Stored data
Definition marshalGeometry (g : Geometry) : Value :=
  Doc [("type", Str (Geometry_Type g));
       ("coordinates", marshalFloat64s (Geometry_Coordinates g))].

Definition marshalFeature (f : LocationFeature) : D :=
  (if primitive.IsZero (Feature_ID f) then [] else [("_id", OID (Feature_ID f))])
  ++ [("type", Str (Feature_Type f));
      ("properties", marshalProperties (Feature_Properties f));
      ("geometry", marshalGeometry (Feature_Geometry f))].

End bson.

(** ** The MongoDB driver: the collection's operations *)

Module mongo.

(** [context.WithTimeout(context.Background(), n*time.Second)] *)
Record Context : Type := { Timeout : nat }.

Definition WithTimeout (seconds : nat) : Context := {| Timeout := seconds |}.

(** InsertedID is declared interface{}; for a LocationFeature it always
    holds a primitive.ObjectID: the struct's own _id or a generated one. *)
Record InsertOneResult : Type := { InsertedID : primitive.ObjectID }.

Record UpdateResult : Type := {
  MatchedCount : Z;
  ModifiedCount : Z;
  UpsertedCount : Z;
}.

Record DeleteResult : Type := { DeletedCount : Z }.

(** A cursor over the documents a query selected. *)
Definition Cursor : Type := list bson.D.

(** The calls the handlers make on [collection] and on a cursor, each
    with the type of what it returns. *)
Inductive Op : Type -> Type :=
| InsertOne (ctx : Context) (document : LocationFeature)
    : Op (error + InsertOneResult)
| Find (ctx : Context) (filter : bson.M)
    : Op (error + Cursor)
| All (cursor : Cursor) (ctx : Context) (results : slice LocationFeature)
    : Op (error + slice LocationFeature)
| Close (cursor : Cursor) (ctx : Context)
    : Op unit
| UpdateOne (ctx : Context) (filter : bson.M) (update : gmap string bson.M)
    : Op (error + UpdateResult)
| DeleteOne (ctx : Context) (filter : bson.M)
    : Op (error + DeleteResult).

(** InsertOneResult has no json tags: one member named after the field. *)
Definition encodeInsertOneResult (r : InsertOneResult) : error + json.Value :=
  inr (json.Object [("InsertedID", primitive.MarshalJSON (InsertedID r))]).

End mongo.

(** ** Handler programs

    A handler either is done, or calls the collection and goes on with
    what the call returned. *)

Inductive IO (A : Type) : Type :=
| Return (a : A)
| Call {R : Type} (op : mongo.Op R) (k : R -> IO A).

Arguments Return {A} a.
Arguments Call {A R} op k.

Fixpoint IO_bind {A B : Type} (f : A -> IO B) (m : IO A) : IO B :=
  match m with
  | Return a => f a
  | Call op k => Call op (fun r => IO_bind f (k r))
  end.

#[global] Instance IO_mbind : MBind IO := @IO_bind.
#[global] Instance IO_mret : MRet IO := @Return.

Definition call {R : Type} (op : mongo.Op R) : IO R := Call op Return.

(** The calls a handler makes, in order, when each call is answered by
    [answer]. *)
Definition Oracle : Type := forall R : Type, mongo.Op R -> R.

Inductive AnyOp : Type :=
| anyOp {R : Type} (op : mongo.Op R).

Fixpoint calls {A : Type} (answer : Oracle) (m : IO A) : list AnyOp :=
  match m with
  | Return _ => []
  | Call op k => anyOp op :: calls answer (k (answer _ op))
  end.

Fixpoint result {A : Type} (answer : Oracle) (m : IO A) : A :=
  match m with
  | Return a => a
  | Call op k => result answer (k (answer _ op))
  end.

Definition HandlerFunc : Type :=
  http.ResponseWriter -> http.Request -> IO http.ResponseWriter.

(** ** Package api *)

Module api.

Import http mongo.

(** corsMiddleware *)
Definition corsMiddleware (next : HandlerFunc) : HandlerFunc := fun w r =>
  let w := Header_Set "Access-Control-Allow-Origin" "*" w in
  let w := Header_Set "Access-Control-Allow-Methods" "GET, POST, PUT, DELETE, OPTIONS" w in
  let w := Header_Set "Access-Control-Allow-Headers" "Content-Type, Authorization, X-Requested-With" w in
  if String.eqb (Method r) "OPTIONS" then
    mret (WriteHeader StatusOK w)
  else
    next w r.

Definition createLocation : HandlerFunc := fun w r =>
  let w := Header_Set "Content-Type" "application/json" w in
  match Decode (Body r) zeroFeature with
  | inl err => mret (Error w (ErrorString err) StatusBadRequest)
  | inr feature =>
      let feature := set_Type "Feature" feature in
      let ctx := WithTimeout 5 in
      res ← call (InsertOne ctx feature);
      match res with
      | inl err => mret (Error w (ErrorString err) StatusInternalServerError)
      | inr result => mret (Encode w (encodeInsertOneResult result))
      end
  end.

Definition getLocations : HandlerFunc := fun w r =>
  let w := Header_Set "Content-Type" "application/json" w in
  let features : slice LocationFeature := None in
  let ctx := WithTimeout 10 in
  res ← call (Find ctx ∅);
  match res with
  | inl err => mret (Error w (ErrorString err) StatusInternalServerError)
  | inr cursor =>
      (* defer cursor.Close(ctx): runs when the function returns *)
      let features : slice LocationFeature := Some [] in   (* make([]LocationFeature, 0) *)
      res ← call (All cursor ctx features);
      let w :=
        match res with
        | inl err => Error w (ErrorString err) StatusInternalServerError
        | inr features =>
            let featureCollection :=
              {| Collection_Type := "FeatureCollection";
                 Collection_Features := features |} in
            Encode w (encodeFeatureCollection featureCollection)
        end in
      _ ← call (Close cursor ctx);
      mret w
  end.

Definition updateLocation : HandlerFunc := fun w r =>
  let w := Header_Set "Content-Type" "application/json" w in
  let params := Vars r in
  match primitive.ObjectIDFromHex (default "" (params !! "id")) with
  | inl _ => mret (Error w (Lit "Invalid ID format") StatusBadRequest)
  | inr id =>
      match Decode (Body r) zeroFeature with
      | inl err => mret (Error w (ErrorString err) StatusBadRequest)
      | inr feature =>
          let ctx := WithTimeout 5 in
          let update : gmap string bson.M :=
            {[ "$set" :=
                 {[ "properties" := bson.marshalProperties (Feature_Properties feature);
                    "geometry" := bson.marshalGeometry (Feature_Geometry feature) ]} ]} in
          res ← call (UpdateOne ctx {[ "_id" := bson.OID id ]} update);
          match res with
          | inl err => mret (Error w (ErrorString err) StatusInternalServerError)
          | inr _ => mret (Encode w (encodeFeature feature))
          end
      end
  end.

Definition deleteLocation : HandlerFunc := fun w r =>
  let w := Header_Set "Content-Type" "application/json" w in
  let params := Vars r in
  match primitive.ObjectIDFromHex (default "" (params !! "id")) with
  | inl _ => mret (Error w (Lit "Invalid ID format") StatusBadRequest)
  | inr id =>
      let ctx := WithTimeout 5 in
      res ← call (DeleteOne ctx {[ "_id" := bson.OID id ]});
      match res with
      | inl err => mret (Error w (ErrorString err) StatusInternalServerError)
      | inr result =>
          if Z.eqb (DeletedCount result) 0 then
            mret (Error w (Lit "Location not found") StatusNotFound)
          else
            mret (Encode w (encodeStringMap1 "message" "Location deleted successfully"))
      end
  end.

(** SetupRouter: the routes and the middleware it registers (after
    initDB, which has no part in what follows). *)
Record Route : Type := {
  Path : string;
  Handler : HandlerFunc;
  Methods : list string;
}.

Record Router : Type := {
  middlewares : list (HandlerFunc -> HandlerFunc);
  routes : list Route;
}.

Definition SetupRouter : Router :=
  {| middlewares := [corsMiddleware];
     routes :=
       [ {| Path := "/locations"; Handler := getLocations; Methods := ["GET"; "OPTIONS"] |};
         {| Path := "/locations"; Handler := createLocation; Methods := ["POST"; "OPTIONS"] |};
         {| Path := "/locations/{id}"; Handler := updateLocation; Methods := ["PUT"; "OPTIONS"] |};
         {| Path := "/locations/{id}"; Handler := deleteLocation; Methods := ["DELETE"; "OPTIONS"] |} ] |}.

(** What the router runs for a request it has matched to [route]: the
    route's handler inside the middlewares, the first one outermost. *)
Definition serve (router : Router) (route : Route) : HandlerFunc :=
  foldr (fun mw h => mw h) (Handler route) (middlewares router).

End api.

(** ** The stand-alone server program (package main)

    Its createLocation, updateLocation and deleteLocation are the same,
    statement for statement, as those of package api; its getLocations
    hands the nil slice to cursor.All. *)

Module standalone.

Import http mongo.

Definition createLocation : HandlerFunc := api.createLocation.
Definition updateLocation : HandlerFunc := api.updateLocation.
Definition deleteLocation : HandlerFunc := api.deleteLocation.

Definition getLocations : HandlerFunc := fun w r =>
  let w := Header_Set "Content-Type" "application/json" w in
  let features : slice LocationFeature := None in   (* var features []LocationFeature *)
  let ctx := WithTimeout 10 in
  res ← call (Find ctx ∅);
  match res with
  | inl err => mret (Error w (ErrorString err) StatusInternalServerError)
  | inr cursor =>
      (* defer cursor.Close(ctx) *)
      res ← call (All cursor ctx features);
      let w :=
        match res with
        | inl err => Error w (ErrorString err) StatusInternalServerError
        | inr features =>
            let featureCollection :=
              {| Collection_Type := "FeatureCollection";
                 Collection_Features := features |} in
            Encode w (encodeFeatureCollection featureCollection)
        end in
      _ ← call (Close cursor ctx);
      mret w
  end.

End standalone.

(** ** A collection held in memory

    The documents of gis_db.locations in their natural order, with the
    next identifier the driver will generate.  Operations here never fail
    for reasons outside the data (no timeouts, no connection loss): what
    a handler does with a failed call is stated on the handler program
    itself.  The collection carries no index: where the 2dsphere index
    that initDB asks for exists, the server also refuses a geometry it
    cannot index, and that refusal is among the failures not modelled
    here. *)

Module memdb.

Import mongo.

Record Collection : Type := {
  docs : list bson.D;
  nextID : primitive.ObjectID;
}.

(** A filter document selects the documents that carry each of its
    fields with an equal value. *)
Definition matches (filter : bson.M) (d : bson.D) : bool :=
  map_fold
    (fun k v acc =>
       acc && match bson.lookup k d with
              | Some v' => bson.eqb v' v
              | None => false
              end)
    true filter.

(** [$set]: each named field gets the given value, in place when the
    document has the field and at the end otherwise.  (Names are taken
    literally; the handlers use no dotted paths.) *)
Fixpoint replaceFields (sets : bson.M) (d : bson.D) : bson.D :=
  match d with
  | [] => []
  | (k, v) :: d' => (k, default v (sets !! k)) :: replaceFields sets d'
  end.

Definition hasField (d : bson.D) (k : string) : bool :=
  match bson.lookup k d with Some _ => true | None => false end.

Definition applySet (sets : bson.M) (d : bson.D) : bson.D :=
  replaceFields sets d
  ++ map_to_list (filter (fun kv => hasField d kv.1 = false) sets).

> _Task details_: From the records above, copy each line where the word "named" can be found.

> _Answer section_:
(** InsertOneResult has no json tags: one member named after the field. *)
(** [$set]: each named field gets the given value, in place when the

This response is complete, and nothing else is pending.